IV. HOW THEY BROKE THE BLOCKADE.



Three o'clock in the morning saw Huldah's fire burning in the stove, her

water boiling in the kettle, her slices of ham broiling on the gridiron,

and quarter-past three saw the men come across from the barn, where they

had been shaking down hay for the cows and horses, and yoking the oxen

for the terrible onset of the day. It was bright star-light

above,--thank Heaven for that. This strip of three hundred thousand

square miles of snow cloud, which had been drifting steadily cast over a

continent, was, it seemed, only twenty hours wide,--say two hundred

miles, more or less,--and at about midnight its last flecks had fallen,

and all the heaven was washed black and clear. The men were well rested

by those five hours of hard sleep. They were fitly dressed for their

great encounter and started cheerily upon it, as men who meant to do

their duty, and to both of whom, indeed, the thought had come, that life

and death might be trembling in their hands. They did not take out the

pungs to-day, nor, of course, the horses. Such milk as they had

collected on St. Victoria's day they had stored already at the station,

and at Stacy's; and the best they could do to-day would be to break open

the road from the Four Corners to the station, that they might place as

many cans as possible there before the down-train came. From the house,

then, they had only to drive down their oxen that they might work with

the other teams from the Four Corners; and it was only by begging him,

that Huldah persuaded Reuben to take one lunch-can for them both. Then,

as Reuben left the door, leaving John to kiss her "good-by," and to tell

her not to be alarmed if they did not come home at night,--she gave to

John the full milk-can into which she had poured every drop of Carry's

milk, and said, "It will be one more; and God knows what child may be

crying for it now."



So they parted for eight and twenty hours; and in place of Huldah's

first state party of both families, she and Alice reigned solitary that

day, and held their little court with never a suitor. And when her

lunch-time came, Huldah looked half-mournfully, half-merrily, on her

array of dainties prepared for the feast, and she would not touch one of

them. She toasted some bread before the fire, made a cup of tea, boiled

an egg, and would not so much as set the table. As has been before

stated, this is the way with women.



And of the men, who shall tell the story of the pluck and endurance, of

the unfailing good-will, of the resource in strange emergency, of the

mutual help and common courage with which all the men worked that day

on that well-nigh hopeless task of breaking open the highway from the

Corners to the station? Well-nigh hopeless, indeed; for although at

first, with fresh cattle and united effort, they made in the hours,

which passed so quickly up to ten o'clock, near two miles headway, and

had brought yesterday's milk thus far,--more than half way to their

point of delivery,--at ten o'clock it was quite evident that this sharp

northwest wind, which told so heavily on the oxen and even on the men,

was filling in the very roadway they had opened, and so was cutting them

off from their base, and, by its new drifts, was leaving the roadway for

to-day's milk even worse than it was when they began.

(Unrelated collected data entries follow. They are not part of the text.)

(** A walk along the elements [els], from the first of them. *)
Lemma el_walk_list (next : elem → option elem) limit fuel i els :
  (∀ j e, els !! j = Some e → next e = els !! S j) → (length els ≤ fuel)%nat → (0 ≤ i)%Z → (0 < limit → i < limit)%Z →
  el_walk next limit fuel i (head els) = if (0 <? limit)%Z then take (Z.to_nat (limit - i)) els else els.
Proof.
  revert fuel i. induction els as [|e els IH]; intros fuel i Hn Hf Hi Hl.
  - simpl. rewrite take_nil. destruct fuel; by destruct (0 <? limit)%Z.
  - destruct fuel as [|fuel]; [simpl in Hf; lia|]. cbn [head]. rewrite el_walk_step.
    assert (next e = head els) as ->.
    { rewrite (Hn O e) by done. by destruct els. }
    assert (∀ j e', els !! j = Some e' → next e' = els !! S j) as Hn' by (intros j e' Hj; exact (Hn (S j) e' Hj)).
    simpl in Hf. destruct (0 <? limit)%Z eqn:El; simpl.
    + destruct (Z.to_nat (limit - i)) as [|n] eqn:En; [lia|]. simpl. f_equal.
      destruct (limit <=? i + 1)%Z eqn:Ei.
      * assert (n = O) as -> by lia. done.
      * rewrite IH by (try done; lia). f_equal. lia.
    + f_equal. rewrite IH by (try done; lia). done.
Qed.

Lemma next_suffix (l : skl) l1 els : sk_elems l = l1 ++ els → ∀ j e, els !! j = Some e → sk_Next l e = els !! S j.
Proof.
  intros E j e Hj. rewrite (sk_Next_elems l (length l1 + j) e).
  - rewrite E, lookup_app_r by lia. f_equal. lia.
  - rewrite E, lookup_app_r by lia. rewrite <- Hj. f_equal. lia.
Qed.

Lemma walk_suffix (l : skl) l1 els limit :
  sk_elems l = l1 ++ els → el_walk (sk_Next l) limit (sk_Len l) 0 (head els) = take_limit limit els.
Proof.
  intros E. rewrite el_walk_list; [|by eapply next_suffix|rewrite sk_Len_elems, E, length_app; lia|lia..].
  unfold take_limit. by rewrite Z.sub_0_r.
Qed.

Lemma all_elems_eq (l : skl) : all_elems l = sk_elems l.
Proof. unfold all_elems. rewrite sk_Front_elems. by rewrite (walk_suffix l [] (sk_elems l)). Qed.

(** The elements the window starts with. *)
Definition behind_anchor (els : list elem) (anchor : option elem) (rest : list elem) : Prop :=
  match anchor with
  | None => rest = els
  | Some el => ∃ l1, els = l1 ++ el :: rest
  end.

Lemma iterateActive_eq {order} (s : sortedSub order) rest :
  ss_beforeEl s = None → behind_anchor (sk_elems (ss_skl s)) (ss_afterEl s) rest →
  iterateActive s = (take_limit (ss_limit s) rest, false).
Proof.
  intros Hb Ha. unfold iterateActive. rewrite Hb. f_equal. destruct (ss_afterEl s) as [el|]; simpl in Ha.
  - destruct Ha as [l1 E].
    rewrite (sk_Next_elems (ss_skl s) (length l1) el) by (rewrite E; by apply list_lookup_middle).
    assert (sk_elems (ss_skl s) = (l1 ++ [el]) ++ rest) as E' by (rewrite E, <- app_assoc; done).
    rewrite <- (walk_suffix _ _ _ (ss_limit s) E'). f_equal. rewrite E'.
    rewrite lookup_app_r by (rewrite length_app; simpl; lia). rewrite length_app. simpl.
    replace (S (length l1) - (length l1 + 1))%nat with O by lia. by destruct rest.
  - subst rest. rewrite sk_Front_elems. by rewrite (walk_suffix _ [] (sk_elems (ss_skl s))).
Qed.
End walks.

(** ** One changed entry *)

Lemma sorted_sublist {A} (R : A → A → Prop) l1 l2 : l1 `sublist_of` l2 → StronglySorted R l2 → StronglySorted R l1.
Proof.
  induction 1 as [|x l1 l2 Hl IH|x l1 l2 Hl IH]; [done|..]; intros [Hs Hf]%StronglySorted_inv; [|auto].
  constructor; [auto|]. rewrite Forall_forall in *. intros y Hy. apply Hf.
  eapply elem_of_submseteq; [done|by apply sublist_submseteq].
Qed.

In one of those

extemporized councils, then,--such as fought the battle of Bunker Hill,

and threw the tea into Boston harbor,--it was determined, at ten

o'clock, to divide the working parties. The larger body should work back

to the Four Corners, and by proper relays keep that trunk line of road

open, if they could; while six yoke, with their owners, still pressing

forward to the station, should make a new base at Lovejoy's, where, when

these oxen gave out, they could be put up at his barn. It was quite

clear, indeed, to the experts that that time was not far distant.



And so, indeed, it proved. By three in the afternoon, John and Reuben

and the other leaders of the advance party--namely, the whole of it, for

such is the custom of New England--gathered around the fire at

Lovejoy's, conscious that after twelve hours of such battle as Pavia

never saw, nor Roncesvalles, they were defeated at every point but one.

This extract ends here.